Archive for août, 2015

Presque un an, on fait le bilan

Il y a maintenant presque un an, j’ouvrais ce blog et j’y annonçais que je prenais une disponibilité de mon poste de Professeur d’Université pour tenter totalement l’aventure de l’entreprise, avec une activité largement centrée autour de la R&D en algorithmique, sous le nom des ix-labs. C’était il y a un an, et il est donc temps de faire un point, pour voir ce que cela a donné.

Je dois dire que cela a été pour moi une très bonne année sur le plan professionnel, et je ne parle pas que de l’aspect financier, qui a été meilleur que mes prévisions (les curieux sur ce point devront attendre que mon bilan soit publié), mais surtout du reste.

La recherche privée est peut-être l’avenir de la recherche

C’est peut-être un cas particulier à l’Informatique, mais j’ai beaucoup plus de temps maintenant pour travailler sur mes propres projets que lorsque j’étais enseignant-chercheur à l’Université. Les aspects administratifs me prennent très peu de temps, d’autant plus que je suis largement assisté pour cela, et la partie commerciale est faite en mode communication/conférence et il y a donc peu de RDV de vente (mais il y en a quand même ;)).

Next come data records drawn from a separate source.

(** The body of the marking loop for one element. *)
Definition mark_element (r : ThresholdRefiner) (thr : double) (local_err : list double)
  (mesh : Mesh) (el : Z) (marked : list Refinement) : option (list Refinement) :=
  if (yRange r || xRange r) && Nonconforming mesh then
    let '(yMean, xMean) := nodal_means mesh el in
    let elementLevel := GetElementDepth mesh el in
    e ← Array_at local_err el;
    if d_gt e thr && (elementLevel <? amr_levels r) &&
       (GetElementDepth mesh el <? amr_levels r) &&
       ((d_gt yMean (ymin r) && d_lt yMean (ymax r)) || (elementLevel <? yRange_levels r)) &&
       ((d_gt xMean (xmin r) && d_lt xMean (xmax r)) || (elementLevel <? xRange_levels r))
    then Some (marked ++ [Refinement_of el])
    else Some marked
  else if Nonconforming mesh then
    e ← Array_at local_err el;
    if d_gt e thr && (GetElementDepth mesh el <? amr_levels r)
    then Some (marked ++ [Refinement_of el])
    else Some marked
  else
    e ← Array_at local_err el;
    if d_gt e thr then Some (marked ++ [Refinement_of el]) else Some marked.

(** [for (int el = 0; el < NE; el++)], entered at [el] with [n] turns left. *)
Fixpoint mark_loop (r : ThresholdRefiner) (thr : double) (local_err : list double)
  (mesh : Mesh) (n : nat) (el : Z) (marked : list Refinement)
  : option (list Refinement) :=
  match n with
  | O => Some marked
  | S n' =>
      marked' ← mark_element r thr local_err mesh el marked;
      mark_loop r thr local_err mesh n' (el + 1) marked'
  end.

(** [ref.ref_type = aniso_flags[ref.index]] for every marked element. *)
Fixpoint override_ref_types (aniso_flags : list Z) (marked : list Refinement)
  : option (list Refinement) :=
  match marked with
  | [] => Some []
  | ref :: rest =>
      flag ← Array_at aniso_flags (index ref);
      rest' ← override_ref_types aniso_flags rest;
      Some ({| index := index ref; ref_type := flag |} :: rest')
  end.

Si je devais découper ma semaine, je dirais que 70% du temps je fais des tâches de R&D, 20% du temps je me consacre à des projets annexes (formations, audit,  conférences,livres, lives, etc.) et 10% du temps je fais la partie admin/gestion/commerce.

L’autre avantage, c’est que la R&D pour les clients est en grande intersection avec mes projets de recherche plus personnels, ce qui me permet d’être plus efficace et plus content 😉 Si on compare avec la situation des années précédentes, j’ai probablement désormais 3 fois plus de temps de R&D dans mon planning !

La différence principale est sur la partie « dissémination » (voir le post précédent sur le blog) : parce que mes activités ont un impact économique pour mes clients, tout ne peut pas être publié, sinon j’aurais facilement fait 5 ou 6 articles en plus cette année. En revanche, ce qui n’est pas publié est vraiment utilisé, et ça c’est une vraie source de satisfaction.

Dernier point, cette année m’a permis de voir qu’une petite équipe est souvent plus performante qu’une cohorte de personnes. Tout ce qui est sorti des ix-labs cette année est le fruit du travail (à temps complet pour moi, partiel voire très partiel pour les autres) de 4/5 personnes différentes. L’avantage d’une structure comme les ix-labs, c’est que chaque personne intervient sur son domaine de compétences, pas plus et pas moins, ce qui donne une efficacité redoutable.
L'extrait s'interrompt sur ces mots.